15 December 2023
Scottish Drugs Forum has worked with service providers and other stakeholders to develop information resources for people at risk of overdose due to the introduction of synthetic opioids, including nitazenes into the drug supply.
Nitazenes have been found in heroin and benzodiazepines supplied in Scotland and may be present in other drugs including cocaine. Nitazenes are potent drugs and can cause overdose and death on their own or in combination with other drugs. Public Health Scotland first warned about these drugs in January. Their continuing presence suggests they have become an established part of supply and may prefigure the introduction of similar drugs including fentanyls which have caused many deaths in the United States and elsewhere.

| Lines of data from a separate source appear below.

Lemma wv_packable m fm :
  match_wf m -> packable [cL; cH] (wv1 m fm) /\ packable [cH; cB] (wv2 m) /\
                packable [cH; cB; cB] (wv3 m) /\ packable [cL; cL; cH; cH] (wv4 m).
Proof.
  intros (Ht & Hz & Hw & _ & _).
  assert (Ho : forall f, uint_ok (zwidth f) (or0 (zget m f))) by (intros; by apply or0_range).
  assert (Ha : forall f, uint_ok 4 (wire_arp m (fix_addr (nget m f)))).
  { intros f. apply uint_ok_if. by apply fix_addr_range. }
  pose proof (wire_wildcards_range m _ Hw).
  cbn [packable fst snd wv1 wv2 wv3 wv4]. split_and!; try done.
  all: repeat match goal with
    | |- uint_ok _ (wire_arp _ (fix_addr _)) => apply Ha
    | |- uint_ok _ (wire_ip _ _) => apply uint_ok_if
    | |- uint_ok _ (wire_tp _ _) => apply uint_ok_if
    | |- uint_ok _ (wire_proto _) => apply uint_ok_if
    end; first [by destruct fm | match goal with H : _ |- uint_ok _ (or0 (zget _ ?f)) => apply (H f) end].
Qed.

Lemma match_pack_bytes m fm : match_wf m -> match_pack m true fm = Ok (match_bytes m fm).
Proof.
  intros Hwf. pose proof (wv_packable m fm Hwf) as (H1 & H2 & H3 & H4).
  destruct Hwf as ([Hh _] & _). specialize (Hh F_dl_dst). simpl in Hh.
  unfold match_pack. assert ((hw_len (m_dl_dst m) =? 6) = true) as ->.
  { by destruct (m_dl_dst m). }
  cbn [negb orb guard_ok mbind result_bind].
  apply pack_ok in H1, H2, H3, H4.
  unfold wv1, wv2, wv3, wv4, wire_ip, wire_arp, wire_proto, wire_tp in *. cbv zeta.
  rewrite H1. cbn [mbind result_bind]. rewrite H2. cbn [mbind result_bind].
  rewrite H3. cbn [mbind result_bind]. rewrite H4. reflexivity.
Qed.

Lemma pack_hw_blen m f : match_typed m -> blen (pack_hw (hget m f)) = 6.
Proof. intros H. unfold blen. by rewrite pack_hw_length. Qed.

Lemma match_bytes_blen m fm : match_typed m -> blen (match_bytes m fm) = 40.
Proof.
  intros H. unfold match_bytes. autorewrite with blen. rewrite !pack_hw_blen by done.
  by cbn.
Qed.

(** What [unpack] makes of those bytes. *)
Definition match_read (m : ofp_match) (flow_mod : bool) : ofp_match :=
  mkMatch
    (normalize_wildcards
       (if flow_mod then unwire_wildcards (or0 (zget m F_dl_type)) (wire_proto m)
                           (wire_wildcards m (wildcards m))
        else wildcards m))
    (or0 (zget m F_in_port)) (HwEth (mkEth (pack_hw (hget m F_dl_src))))
    (HwEth (mkEth (pack_hw (hget m F_dl_dst)))) (or0 (zget m F_dl_vlan)) (or0 (zget m F_dl_vlan_pcp))
    (or0 (zget m F_dl_type)) (wire_ip m (or0 (zget m F_nw_tos))) (wire_proto m)
    (NwIP (IPAddr_of_int (wire_arp m (fix_addr (nget m F_nw_src))) false))
    (NwIP (IPAddr_of_int (wire_arp m (fix_addr (nget m F_nw_dst))) false))
    (wire_tp m (or0 (zget m F_tp_src))) (wire_tp m (or0 (zget m F_tp_dst))).

Lemma match_unpack_bytes m m0 fm r :
  match_wf m -> match_unpack m0 (match_bytes m fm ++ r) fm = Ok (match_read m fm, r).
Proof.
  intros Hwf. pose proof (wv_packable m fm Hwf) as (H1 & H2 & H3 & H4).
  destruct Hwf as (Ht & _).
  pose proof (pack_hw_length m F_dl_src Ht) as Ls. pose proof (pack_hw_length m F_dl_dst Ht) as Ld.
  pose proof (pack_hw_blen m F_dl_src Ht) as Bs. pose proof (pack_hw_blen m F_dl_dst Ht) as Bd.
  unfold match_unpack, match_len. pose proof (match_bytes_blen m fm Ht) as Hb.
  len_ok. rewrite (pyfrom_app _ r 40) by done.
  unfold match_bytes. rewrite <-!app_assoc.
  rd. cbn [wv1]. rd_eth. rd_eth. rd. cbn [wv2]. rd. cbn [wv3]. rd. cbn [wv4].
  by destruct fm.
Qed.

Lemma wire_ip_some m v : zget m F_dl_type = Some 0x0800 -> wire_ip m v = v.
Proof. intros H. unfold wire_ip. by rewrite H. Qed.

(** A scalar that [pack] writes as zero is wildcarded, under [prereq]. *)
Lemma match_read_scalar m fm f :
  match_wf m -> zget m f = None \/ zget m f = Some (zraw (match_read m fm) f).
Proof.
  intros (_ & _ & _ & _ & Hp).
  assert (Hor : forall f, zget m f = None \/ zget m f = Some (or0 (zget m f)))
    by (intros g; destruct (zget m g); [by right|by left]).
  unfold prereq in Hp. destruct f; cbn [zraw match_read m_in_port m_dl_vlan m_dl_vlan_pcp
    m_dl_type m_nw_tos m_nw_proto m_tp_src m_tp_dst]; try apply Hor;
    unfold wire_ip, wire_proto, wire_tp, z_eq;
    destruct (decide (zget m F_dl_type = Some 0x0800)) as [E|E];
    [rewrite E; cbn [andb orb] | rewrite (bool_decide_eq_false_2 _ E); cbn [andb orb]
    | rewrite E; cbn [andb orb] | rewrite (bool_decide_eq_false_2 _ E); cbn [andb orb]
    | rewrite E; cbn [andb orb] | rewrite (bool_decide_eq_false_2 _ E); cbn [andb orb]
    | rewrite E; cbn [andb orb] | rewrite (bool_decide_eq_false_2 _ E); cbn [andb orb]].
  - apply Hor.
  - left. tauto.
  - apply Hor.
  - destruct Hp as (_ & _ & _ & [Hp|Hp]); [|left; tauto]. rewrite Hp. apply Hor.
  - destruct Hp as [Hp|Hp]; [|left; tauto]. rewrite Hp. apply Hor.
  - left. tauto.
  - destruct Hp as [Hp|Hp]; [|left; tauto]. rewrite Hp. apply Hor.
  - left. tauto.
Qed.

Lemma match_read_addr m f :
  match_wf m ->
  nview m f = None \/
  nw_ip (nraw m f) = IPAddr_of_int (wire_arp m (fix_addr (nget m f))) false.
Proof.
  intros ([_ Ht] & _ & _ & Hn & Hp). specialize (Ht f).
  destruct (nview m f) as [[x k]|] eqn:Ev; [right|by left].
  assert (wire_arp m (fix_addr (nget m f)) = fix_addr (nget m f)) as ->.
  { unfold wire_arp, prereq in *. destruct (decide (zget m F_dl_type = Some 0x0800)) as [E|E].
    - by rewrite E.
    - destruct Hp as (_ & _ & _ & [Hp|(_ & H1 & H2)]); [by rewrite Hp|].
      destruct f; congruence. }
  rewrite nview_bits in Ev. rewrite nget_bits. destruct (_ <=? _); [done|].
  rewrite fix_addr_typed by done. by rewrite of_int_toUnsigned by (by apply nw_ip_wf).
Qed.
(* ===== verification/OfpStructs.v ===== *)
(** * Fixed structures ([ofp_phy_port], queues and statistics of
    [pox/openflow/libopenflow_01.py])

    The structures that messages carry, each an instance of the
    wire-structure interface with its laws.  A MAC address is read back through
    [EthAddr(str)], so an address with five 0x3a bytes is excluded from the
    well-formed values (see [Addresses.EthAddr_raw]). *)

From S2P Require Import Prelude PyStruct Addresses Codec OfpMatch OfpActions.

Definition TABLE_ALL : Z := 0xff.

(** What a fixed-width name field gives back: no NUL, and it fits. *)
Definition name_ok (n : Z) (s : bytes) : Prop := no_nul s /\ blen s <= n.
(** A hardware address that [EthAddr(str)] reads back. *)
Definition raw_ok (h : hwaddr) : Prop :=
  length (hw_raw h) = 6%nat /\ count_byte x3a (hw_raw h) <> 5%nat.

(** ** Ports *)

Record ofp_phy_port := mk_ofp_phy_port {
  pp_port_no : Z;
  pp_hw_addr : hwaddr;
  pp_name : bytes;
  pp_config : Z;
  pp_state : Z;
  pp_curr : Z;
  pp_advertised : Z;
  pp_supported : Z;
  pp_peer : Z
}.

Definition new_phy_port : ofp_phy_port := mk_ofp_phy_port 0 (HwEth EMPTY_ETH) [] 0 0 0 0 0 0.

Definition phy_port_assert (a : ofp_phy_port) : bool :=
  (hw_len (pp_hw_addr a) =? 6) &&
  (blen (pp_name a) <=? 16).

Definition phy_port_pack (a : ofp_phy_port) (assertstruct : bool) : result (option bytes) :=
  if assertstruct && negb (phy_port_assert a) then mret None else
  p1 ← pack [cH] (pp_port_no a, tt);
  p2 ← pack [cL; cL; cL; cL; cL; cL] (pp_config a, (pp_state a, (pp_curr a, (pp_advertised a, (pp_supported a, (pp_peer a, tt))))));
  mret (Some (p1 ++ hw_raw (pp_hw_addr a) ++ ljust0 16 (pp_name a) ++ p2)).

Definition phy_port_unpack (a : ofp_phy_port) (b : bytes) : result (ofp_phy_port * bytes) :=
  if blen b <? 48 then mret (a, b) else
  '(port_no, _) ← unpack_from [cH] b 0;
  hw_addr ← EthAddr_init (EStr (pyslice b 2 8));
  '(config, (state, (curr, (advertised, (supported, (peer, _)))))) ← unpack_from [cL; cL; cL; cL; cL; cL] b 24;
  mret (mk_ofp_phy_port port_no (HwEth hw_addr) (strip0 (pyslice b 8 24)) config state curr advertised supported peer, pyfrom b 48).

Definition phy_port_eq (a b : ofp_phy_port) : bool :=
  (pp_port_no a =? pp_port_no b) && hw_eq (Some (pp_hw_addr a)) (Some (pp_hw_addr b)) && bool_decide (pp_name a = pp_name b) && (pp_config a =? pp_config b) && (pp_state a =? pp_state b) && (pp_curr a =? pp_curr b) && (pp_advertised a =? pp_advertised b) && (pp_supported a =? pp_supported b) && (pp_peer a =? pp_peer b).

Definition phy_port_wf (a : ofp_phy_port) : Prop :=
  uint_ok 2 (pp_port_no a) /\ raw_ok (pp_hw_addr a) /\ name_ok 16 (pp_name a) /\ uint_ok 4 (pp_config a) /\ uint_ok 4 (pp_state a) /\ uint_ok 4 (pp_curr a) /\ uint_ok 4 (pp_advertised a) /\ uint_ok 4 (pp_supported a) /\ uint_ok 4 (pp_peer a).

#[global] Instance phy_port_wire : WireStruct ofp_phy_port := {
  ws_pack := phy_port_pack; ws_after a := a; ws_unpack := phy_port_unpack; ws_len _ := 48;
  ws_eq := phy_port_eq; ws_wf := phy_port_wf; ws_fresh _ _ := True
}.

(** ** Queue properties *)

Record ofp_queue_prop_header := mk_ofp_queue_prop_header {
  qph_property : Z;
  qph_length : Z
}.

Definition new_queue_prop_header : ofp_queue_prop_header := mk_ofp_queue_prop_header 0 8.

Definition queue_prop_header_pack (a : ofp_queue_prop_header) (assertstruct : bool) : result (option bytes) :=
  p1 ← pack [cH; cH] (qph_property a, (qph_length a, tt));
  mret (Some (p1 ++ zeros 4)).

Definition queue_prop_header_unpack (a : ofp_queue_prop_header) (b : bytes) : result (ofp_queue_prop_header * bytes) :=
  if blen b <? 8 then mret (a, b) else
  '(property, (length, _)) ← unpack_from [cH; cH] b 0;
  mret (mk_ofp_queue_prop_header property length, pyfrom b 8).
#[global] Instance port_mod_msg_laws : MsgLaws ofp_port_mod.
Proof.
  apply msg_law_intro. intros a (Hh & Ha). cbn [wm_header port_mod_msg] in *.
  split; [exact (ex_intro _ OFPT_PORT_MOD Hh)|]. intros s Hs.
  destruct_and?. cbn [wm_pack wm_unpack wm_eq wm_fresh port_mod_msg].
  unfold port_mod_pack, port_mod_unpack, port_mod_eq, port_mod_body, port_mod_assert.
  msg_law.
Qed.

Definition queue_get_config_request_wf (a : ofp_queue_get_config_request) : Prop :=
  header_wf OFPT_QUEUE_GET_CONFIG_REQUEST (qgq_hdr a) /\ h_length (qgq_hdr a) = 12 /\ uint_ok 2 (qgq_port a).

#[global] Instance queue_get_config_request_msg : WireMsg ofp_queue_get_config_request := {
  wm_pack := queue_get_config_request_pack; wm_unpack := queue_get_config_request_unpack; wm_header := qgq_hdr;
  wm_eq := queue_get_config_request_eq; wm_wf := queue_get_config_request_wf; wm_fresh _ _ := True
}.

#[global] Instance queue_get_config_request_msg_laws : MsgLaws ofp_queue_get_config_request.
Proof.
  apply msg_law_intro. intros a (Hh & Ha). cbn [wm_header queue_get_config_request_msg] in *.
  split; [exact (ex_intro _ OFPT_QUEUE_GET_CONFIG_REQUEST Hh)|]. intros s Hs.
  destruct_and?. cbn [wm_pack wm_unpack wm_eq wm_fresh queue_get_config_request_msg].
  unfold queue_get_config_request_pack, queue_get_config_request_unpack, queue_get_config_request_eq, queue_get_config_request_body.
  msg_law.
Qed.

Definition flow_removed_wf (a : ofp_flow_removed) : Prop :=
  header_wf OFPT_FLOW_REMOVED (fr_hdr a) /\ h_length (fr_hdr a) = 88 /\ match_wf (fr_match a) /\ uint_ok 8 (fr_cookie a) /\ uint_ok 2 (fr_priority a) /\ uint_ok 1 (fr_reason a) /\ uint_ok 4 (fr_duration_sec a) /\ uint_ok 4 (fr_duration_nsec a) /\ uint_ok 2 (fr_idle_timeout a) /\ uint_ok 8 (fr_packet_count a) /\ uint_ok 8 (fr_byte_count a).

#[global] Instance flow_removed_msg : WireMsg ofp_flow_removed := {
  wm_pack := flow_removed_pack; wm_unpack := flow_removed_unpack; wm_header := fr_hdr;
  wm_eq := flow_removed_eq; wm_wf := flow_removed_wf; wm_fresh _ _ := True
}.

#[global] Instance flow_removed_msg_laws : MsgLaws ofp_flow_removed.
Proof.
  apply msg_law_intro. intros a (Hh & Ha). cbn [wm_header flow_removed_msg] in *.
  split; [exact (ex_intro _ OFPT_FLOW_REMOVED Hh)|]. intros s Hs.
  destruct_and?. cbn [wm_pack wm_unpack wm_eq wm_fresh flow_removed_msg].
  unfold flow_removed_pack, flow_removed_unpack, flow_removed_eq, flow_removed_body.
  msg_law.
Qed.

Definition port_status_wf (a : ofp_port_status) : Prop :=
  header_wf OFPT_PORT_STATUS (pst_hdr a) /\ h_length (pst_hdr a) = 64 /\ uint_ok 1 (pst_reason a) /\ phy_port_wf (pst_desc a).

#[global] Instance port_status_msg : WireMsg ofp_port_status := {
  wm_pack := port_status_pack; wm_unpack := port_status_unpack; wm_header := pst_hdr;
  wm_eq := port_status_eq; wm_wf := port_status_wf; wm_fresh _ _ := True
}.

#[global] Instance port_status_msg_laws : MsgLaws ofp_port_status.
Proof.
  apply msg_law_intro. intros a (Hh & Ha). cbn [wm_header port_status_msg] in *.
  split; [exact (ex_intro _ OFPT_PORT_STATUS Hh)|]. intros s Hs.
  destruct_and?. cbn [wm_pack wm_unpack wm_eq wm_fresh port_status_msg].
  unfold port_status_pack, port_status_unpack, port_status_eq, port_status_body.
  msg_law.
Qed.

Definition vendor_header_wf (a : ofp_vendor_header) : Prop :=
  header_wf OFPT_VENDOR (vh_hdr a) /\ h_length (vh_hdr a) = 12 /\ uint_ok 4 (vh_vendor a).

#[global] Instance vendor_header_msg : WireMsg ofp_vendor_header := {
  wm_pack := vendor_header_pack; wm_unpack := vendor_header_unpack; wm_header := vh_hdr;
  wm_eq := vendor_header_eq; wm_wf := vendor_header_wf; wm_fresh _ _ := True
}.

#[global] Instance vendor_header_msg_laws : MsgLaws ofp_vendor_header.
Proof.
  apply msg_law_intro. intros a (Hh & Ha). cbn [wm_header vendor_header_msg] in *.
  split; [exact (ex_intro _ OFPT_VENDOR Hh)|]. intros s Hs.
  destruct_and?. cbn [wm_pack wm_unpack wm_eq wm_fresh vendor_header_msg].
  unfold vendor_header_pack, vendor_header_unpack, vendor_header_eq, vendor_header_body.
  msg_law.
Qed.

(** ** Properties of the transaction ids *)

(** [n] draws from the counter. *)
Fixpoint draws (n : nat) : M Z (list Z) :=
  match n with O => mret [] | S n => x ← generateXID; l ← draws n; mret (x :: l) end.

Lemma draws_nth n : forall s i, xid_ok s -> (i < n)%nat ->
  exists l s', draws n s = (Ok l, s') /\ length l = n /\ l !! i = Some ((s + 2 * Z.of_nat i) mod 2 ^ 31).
Proof.
  change (2 ^ 31) with 2147483648.
  induction n as [|n IH]; intros s i Hs Hi; [lia|]. unfold xid_ok, MAX_XID in Hs.
  set (s1 := (s + 1 + 1) mod (0x7fffffff + 1)).
  assert (Hs1 : xid_ok s1) by (subst s1; unfold xid_ok, MAX_XID; pose proof (Z.mod_pos_bound (s + 1 + 1) (0x7fffffff + 1)); lia).
  assert (G : exists l s', draws n s1 = (Ok l, s') /\ length l = n /\
            forall j, i = S j -> l !! j = Some ((s1 + 2 * Z.of_nat j) mod 2147483648)).
  { destruct n as [|n]; [exists [], s1; split; [done|split; [done|lia]]|].
    destruct i as [|j].
    - destruct (IH s1 O Hs1) as (l & s' & E & Hl & _); [lia|]. exists l, s'. split; [done|split; [done|discriminate]].
    - destruct (IH s1 j Hs1) as (l & s' & E & Hl & Hj); [lia|]. exists l, s'. split; [done|]. split; [done|].
      by intros j' [= <-]. }
  destruct G as (l & s' & E & Hl & Hj). exists (s :: l), s'.
  change (draws (S n)) with (x ← generateXID; l ← draws n; mret (x :: l)).
  rewrite M_bind_unfold. cbn [generateXID]. fold s1. rewrite M_bind_unfold. unfold MAX_XID. fold s1. rewrite E.
  split; [done|]. split; [simpl; lia|]. destruct i as [|j]; [simpl; rewrite Z.mod_small by lia; f_equal; lia|].
  simpl. rewrite (Hj j eq_refl). f_equal. subst s1. change (0x7fffffff + 1) with 2147483648.
  rewrite Zplus_mod_idemp_l. f_equal. lia.
Qed.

Change Grow Live, Simon Community Scotland, Turning Point Scotland, Scottish Families Affected by Alcohol and Drugs, and Crew have endorsed the resources which have also been endorsed by The Scottish Government and Public Health Scotland.
Kirsten Horsburgh CEO of Scottish Drugs Forum said “It is clear that, as anticipated, synthetic opioids have become involved in the drug supply in Scotland. Nitazenes have been found in heroin and benzos but may be in supplies of other drugs.
These resources are intended for people at risk – their families, friends and service staff. There is always risk so long as drug supply is unregulated. But the core message is to try and reduce risk as far as people can and to carry and use naloxone if someone overdoses.
We have an imperfect picture of what is happening in Scotland. This is because we’ve been slow to heed warnings and adequately prepare. We need to act now in the face of the threat posed by these drugs being in the supply. The challenge of nitazenes and other drugs in the supply makes more urgent broader measures to prevent deaths.”
The resources, a poster and a booklet have been distributed to agencies across Scotland and are downloadable from the Stop the Deaths website.
The release of these resources has been timed to coincide with the holiday period – a time when there can be increased risk of overdose in what can be a difficult time for people and when service provision is reduced.